Joseph Conrad a fait, dans Amy Foster, le portrait d'un émigrant d'Europe centrale, Yanko, parti pour l'Amérique et dont le bateau a échoué sur une côte anglaise. Il est si étrange, si différent qu'il éveille la suspicion partout où il va. Il ne sait pas l'anglais et n'a aucun espoir de comprendre les gens qu'il rencontre, qui sont intrigués par lui, mais sur leurs gardes, ne s'habituant pas à la présence de ce drôle de personnage, qui est « visiblement un étranger » et en porte la « marque particulière et indélébile ». Tout, dans son allure, son comportement, sa manière de s'exprimer, offusque les villageois de la côte anglaise où il s'est retrouvé. Il a de ces façons qui les choquent : à l'heure du dîner, il reste étendu sur l'herbe à contempler le ciel, il parcourt les champs en entonnant de lugubres chansons. Seule une jeune femme, Amy, s'est montrée charitable en lui donnant un morceau de pain quand il errait, rejeté et affamé. Naufragé transplanté dans une autre planète, mélancolique qui passe pour avoir le cerveau dérangé, il ne parvient pas à se faire accepter, d'autant moins qu'il s'est mis en tête d'épouser Amy et d'avoir un fils avec qui il pourrait plus tard converser dans sa langue.

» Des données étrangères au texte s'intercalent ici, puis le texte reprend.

(** X18: [status().subscriptions] counts every pair of connection and
    subscription id once: a REQ raises it by one when the pair is new and
    leaves it unchanged when it re-registers a pair, a CLOSE lowers it by
    one when the pair exists and leaves it unchanged otherwise. *)
Theorem status_counts_each_subscription_once throws r ws subId filters :
  wfRelay r ->
  statusSubscriptions
    (fst (handleMessage throws r ws (ClientREQ subId filters))) =
  (statusSubscriptions r + if registered r ws subId then 0 else 1)%nat /\
  (statusSubscriptions (fst (handleMessage throws r ws (ClientCLOSE subId))) +
   if registered r ws subId then 1 else 0)%nat =
  statusSubscriptions r.
Proof.
  intros [_ [ND F]]. rewrite !statusSubscriptions_sum. unfold registered.
  unfold handleMessage. cbn [fst subscriptions]. split.
  - set (subs1 := if JsMap.has Nat.eqb ws (subscriptions r)
                  then subscriptions r
                  else JsMap.set Nat.eqb ws [] (subscriptions r)).
    assert (ND1 : NoDup (map fst subs1)).
    { subst subs1. destruct (JsMap.has Nat.eqb ws (subscriptions r)); trivial.
      now apply (JsMap_set_NoDup Nat.eqb Nat.eqb_eq). }
    assert (G1 : JsMap.get Nat.eqb ws subs1 =
                 Some match JsMap.get Nat.eqb ws (subscriptions r) with
                      | Some t => t
                      | None => []
                      end).
    { subst subs1. destruct (JsMap.has Nat.eqb ws (subscriptions r)) eqn:H.
      - destruct (JsMap.get Nat.eqb ws (subscriptions r)) eqn:G; trivial.
        apply (JsMap_get_None Nat.eqb) in G. congruence.
      - rewrite (JsMap_get_set_same Nat.eqb Nat.eqb_eq).
        apply (JsMap_get_None Nat.eqb) in H. now rewrite H. }
    assert (S1 : list_sum (map (fun m => List.length (snd m)) subs1) =
                 list_sum (map (fun m => List.length (snd m))
                               (subscriptions r))).
    { subst subs1. destruct (JsMap.has Nat.eqb ws (subscriptions r)) eqn:H;
        trivial.
      unfold JsMap.set. rewrite H, map_app, list_sum_app.
      apply Nat.add_0_r. }
    pose proof (JsMap_set_sum Nat.eqb Nat.eqb_eq (@List.length _) ws
                  (JsMap.set String.eqb subId filters
                     match JsMap.get Nat.eqb ws subs1 with
                     | Some t => t
                     | None => []
                     end) subs1 ND1) as E.
    rewrite G1 in E. rewrite G1. unfold SubMap, Conn in *.
    rewrite table_set_length, S1 in E.
    destruct (JsMap.get Nat.eqb ws (subscriptions r)) as [t|];
      [|simpl in *]; lia.
  - destruct (JsMap.get Nat.eqb ws (subscriptions r)) as [t|] eqn:G; [|lia].
    pose proof (JsMap_set_sum Nat.eqb Nat.eqb_eq (@List.length _) ws
                  (JsMap.delete String.eqb subId t) (subscriptions r) ND) as E.
    rewrite G in E.
    assert (NDt : NoDup (map fst t)).
    { apply (wfSubs_get ws t (subscriptions r)); [now split | assumption]. }
    pose proof (table_delete_length subId t NDt).
    unfold SubMap, Conn in *. lia.
Qed.

Lemma status_counts_each_subscription_once_witness :
  statusSubscriptions
    (fst (handleMessage allOpen twoSubscribers 1%nat
                        (ClientREQ "s1" [limitFilter 2]))) = 2%nat.
Proof.
  apply (status_counts_each_subscription_once allOpen twoSubscribers 1%nat
           "s1" [limitFilter 2]).
  apply (run_wf allOpen
           [CallMessage 1%nat (ClientREQ "s1" [emptyFilter]);
            CallMessage 2%nat (ClientREQ "s2" [emptyFilter])]).
Defined.

(** * Properties of the event factories *)

Lemma tagEntryOk_p event r :
  tagEntryOk event ("#p", [r]) = true <->
  exists tag, In tag (tags event) /\ nth_error tag 0 = Some "p" /\
              nth_error tag 1 = Some r.
Proof.
  rewrite (tagEntryOk_spec event "#p" [r] eq_refl). unfold hasTagIn. simpl.
  split.
  - intros (t & v & Ht & N & V & [<-|[]]). now exists t.
  - intros (t & Ht & N & V). exists t, r. repeat split; trivial. now left.
Qed.

Lemma matches_kindToFilter event k p :
  kind event = Some k ->
  (exists tag, In tag (tags event) /\ nth_error tag 0 = Some "p" /\
               nth_error tag 1 = Some p) ->
  matchesFilter event (kindToFilter k p) = true.
Proof.
  intros K T. apply tagEntryOk_p in T.
  unfold matchesFilter, kindToFilter. cbn -[tagEntryOk].
  rewrite K. cbn -[tagEntryOk]. now rewrite Z.eqb_refl, T.
Qed.

Section FactoryFacts.

Variable digest : string -> Z -> Z -> list (list string) -> string -> string.
Variables (rp rs ru : string) (now : Z).

(** X19: built without [kind] and [tags] among the options, a direct
    message is matched by the recipient's filter [{kinds: [4], '#p':
    [recipient]}], a DVM request by [{kinds: [5000 + n], '#p':
    [provider]}], a DVM result by [{kinds: [6000 + n], '#p':
    [requester]}], and a text note with a mention by [{kinds: [1],
    '#p': [mention]}]. *)
Theorem factory_events_reach_their_addressee
        (text who : string) (n : Z) (opts : EventOpts) (nopts : NoteOpts) :
  optKind opts = None -> optTags opts = None ->
  optKind (noteEvent nopts) = None -> optTags (noteEvent nopts) = None ->
  mention nopts = Some who -> who <> "" ->
  matchesFilter (dm digest rp rs now text who opts) (kindToFilter 4 who)
  = true /\
  matchesFilter (dvmRequest digest rp rs now n text who opts)
                (kindToFilter (5000 + n) who) = true /\
  matchesFilter (dvmResult digest rp rs now n text who opts)
                (kindToFilter (6000 + n) who) = true /\
  matchesFilter (textNote digest rp rs now text nopts) (kindToFilter 1 who)
  = true.
Proof.
  intros K T NK NT M W.
  assert (Tr : Js.truthy_str (Some who) = true).
  { simpl. apply negb_true_iff, String.eqb_neq. exact W. }
  repeat split; apply matches_kindToFilter;
    unfold dm, dvmRequest, dvmResult, textNote, createEvent, spread;
    cbn [kind tags optKind optTags orDefault];
    rewrite ?K, ?T, ?NK, ?NT, ?M, ?Tr; cbn [orDefault orEmpty Js.interp];
    trivial;
    try (exists ["p"; who]; repeat split; now left).
  exists ["p"; who]. repeat split; trivial.
  destruct (Js.truthy_str (reply nopts)); simpl; auto.
Qed.

(** X20: when the options hold [tags], the event carries exactly those
    tags and none of the factory's own: the ['p'] tag of a direct message
    or a DVM result, the mention and reply tags of a text note and the
    ['d'] tag of a marketplace task are dropped, so the addressee's ['#p']
    filter matches only if the given tags themselves name the addressee. *)
Theorem given_tags_replace_factory_tags
        (t : list (list string)) (text who title : string) (n budget : Z)
        (opts : EventOpts) (nopts : NoteOpts) (topts : TaskOpts) :
  optTags opts = Some t ->
  optTags (noteEvent nopts) = Some t ->
  optTags (taskEvent topts) = Some t ->
  tags (dm digest rp rs now text who opts) = t /\
  tags (dvmRequest digest rp rs now n text who opts) = t /\
  tags (dvmResult digest rp rs now n text who opts) = t /\
  tags (textNote digest rp rs now text nopts) = t /\
  tags (marketplaceTask digest rp rs ru now title budget topts) = t /\
  (matchesFilter (dvmResult digest rp rs now n text who opts)
                 (tagFilter [("#p", [who])]) = true <->
   exists tag, In tag t /\ nth_error tag 0 = Some "p" /\
               nth_error tag 1 = Some who).
Proof.
  intros T NT TT.
  assert (E : tags (dvmResult digest rp rs now n text who opts) = t).
  { unfold dvmResult, createEvent, spread. cbn [tags optTags orDefault].
    now rewrite T. }
  repeat split;
    try (unfold dm, dvmRequest, dvmResult, textNote, marketplaceTask,
           createEvent, spread; cbn [tags optTags orDefault];
         rewrite ?T, ?NT, ?TT; reflexivity).
  - intros M. rewrite <- E. apply tagEntryOk_p.
    unfold matchesFilter, tagFilter in M. cbn -[tagEntryOk] in M.
    now rewrite andb_true_r in M.
  - intros H. rewrite <- E in H. apply tagEntryOk_p in H.
    unfold matchesFilter, tagFilter. cbn -[tagEntryOk].
    now rewrite andb_true_r.
Qed.

Lemma marketplaceTask_key title budget topts author tid :
  optKind (taskEvent topts) = None ->
  optTags (taskEvent topts) = None ->
  optPubkey (taskEvent topts) = Some author ->
  taskId topts = Some tid -> tid <> "" ->
  replaceableKey (marketplaceTask digest rp rs ru now title budget topts) =
  Some ("30950:" ++ author ++ ":" ++ tid).
Proof.
  intros K T P I N. unfold marketplaceTask, createEvent, spread, orString.
  rewrite I. cbn [Js.truthy_str Js.interp].
  rewrite (proj2 (String.eqb_neq tid "") N). cbn [negb].
  unfold replaceableKey.
  cbn [kind tags pubkey optKind optTags optPubkey orDefault].
  rewrite K, T, P. reflexivity.
Qed.

End FactoryFacts.

Lemma factory_events_reach_their_addressee_witness :
  matchesFilter (dm sampleDigest "k" "s" 0 "hello" "bob"
                    (byAuthor "alice"))
                (kindToFilter 4 "bob") = true.
Proof.
  apply (factory_events_reach_their_addressee sampleDigest
           "k" "s" 0 "hello" "bob" 50 (byAuthor "alice")
           (mkNoteOpts (byAuthor "alice") (Some "bob") None));
    try reflexivity.
  discriminate.
Defined.

Lemma given_tags_replace_factory_tags_witness :
  tags (dvmResult sampleDigest "k" "s" 0 50 "result" "bob"
          (mkEventOpts None None (Some [["e"; "request-id"]])
                       (Some "alice") None)) =
  [["e"; "request-id"]].
Proof.
  apply (given_tags_replace_factory_tags sampleDigest
           "k" "s" "u" 0 [["e"; "request-id"]] "result" "bob"
           "title" 50 500
           (mkEventOpts None None (Some [["e"; "request-id"]])
                        (Some "alice") None)
           (mkNoteOpts (mkEventOpts None None (Some [["e"; "request-id"]])
                                    None None) None None)
           (mkTaskOpts (mkEventOpts None None (Some [["e"; "request-id"]])
                                    None None) None None None None));
    reflexivity.
Defined.

(** X21: two marketplace tasks built with the same task id by the same
    author, without [kind] and [tags] among the options, occupy one
    replaceable slot whatever their title, budget, status and signature:
    injected into a fresh relay one after the other, the second not older
    than the first, only the second is stored. *)
Theorem updated_task_replaces_task
        (digest : string -> Z -> Z -> list (list string) -> string -> string)
        (rp1 rs1 ru1 rp2 rs2 ru2 : string) (now1 now2 : Z)
        (title1 title2 author tid : string) (budget1 budget2 : Z)
        (o1 o2 : TaskOpts) :
  let v1 := marketplaceTask digest rp1 rs1 ru1 now1 title1 budget1 o1 in
  let v2 := marketplaceTask digest rp2 rs2 ru2 now2 title2 budget2 o2 in
  optKind (taskEvent o1) = None -> optTags (taskEvent o1) = None ->
  optKind (taskEvent o2) = None -> optTags (taskEvent o2) = None ->
  optPubkey (taskEvent o1) = Some author ->
  optPubkey (taskEvent o2) = Some author ->
  taskId o1 = Some tid -> taskId o2 = Some tid -> tid <> "" ->
  created_at v1 <= created_at v2 ->
  replaceableKey v1 = replaceableKey v2 /\
  getEvents (injected (injected createMockRelay v1) v2) None = [v2].
Proof.
  intros v1 v2 K1 T1 K2 T2 P1 P2 I1 I2 N L.
  pose proof (marketplaceTask_key digest rp1 rs1 ru1 now1 title1 budget1 o1
                author tid K1 T1 P1 I1 N) as R1.
  pose proof (marketplaceTask_key digest rp2 rs2 ru2 now2 title2 budget2 o2
                author tid K2 T2 P2 I2 N) as R2.
  fold v1 in R1. fold v2 in R2. split; [congruence|].
  set (key := "30950:" ++ author ++ ":" ++ tid) in *.
  unfold getEvents, injected. rewrite !inject_events.
  cbn [events createMockRelay].
  rewrite (storeEvent_replaceable v1 key [] (NoDup_nil _) R1). cbn [filter].
  cbn [EvMap.has JsMap.has existsb app fst].
  rewrite (storeEvent_replaceable v2 key [(id v1, v1)]);
    [|repeat constructor; intros []|exact R2].
  cbn [filter snd]. unfold superseded. rewrite R1, Js_eqb_opt_refl.
  rewrite (proj2 (Z.leb_le _ _) L). reflexivity.
Qed.

Lemma updated_task_replaces_task_witness :
  getEvents
    (injected
       (injected createMockRelay
          (marketplaceTask sampleDigest "k" "s" "u" 0 "Translate" 500
                           taskOptsOpen))
       (marketplaceTask sampleDigest "k" "s" "u" 0 "Translate" 500
                        taskOptsClaimed)) None =
  [marketplaceTask sampleDigest "k" "s" "u" 0 "Translate" 500 taskOptsClaimed].
Proof.
  apply (updated_task_replaces_task sampleDigest "k" "s" "u" "k" "s" "u" 0 0
           "Translate" "Translate" "alice" "task-1" 500 500
           taskOptsOpen taskOptsClaimed);
    try reflexivity; try discriminate.
Defined.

Au lendemain du mariage d'Amy et de Yanko, les discordes ne manquent pas d'apparaître, mais c'est lorsque ce dernier tombe malade que brusquement sa femme se trouble, le considère avec des yeux effarés, peut-être parce que cet homme qui ne s'est pas acclimaté a gardé en lui quelque chose de sauvage et d'effrayant pour elle. Cet obscur et invincible effroi la pousse à s'enfuir en pleine nuit, avec leur nourrisson dans les bras. Yanko, fiévreux, tenaillé par la soif, lui a simplement demandé un verre d'eau, mais ces quelques mots ont suffi à provoquer chez elle de l'épouvante : elle l'a laissé là, comme un oiseau pris au piège.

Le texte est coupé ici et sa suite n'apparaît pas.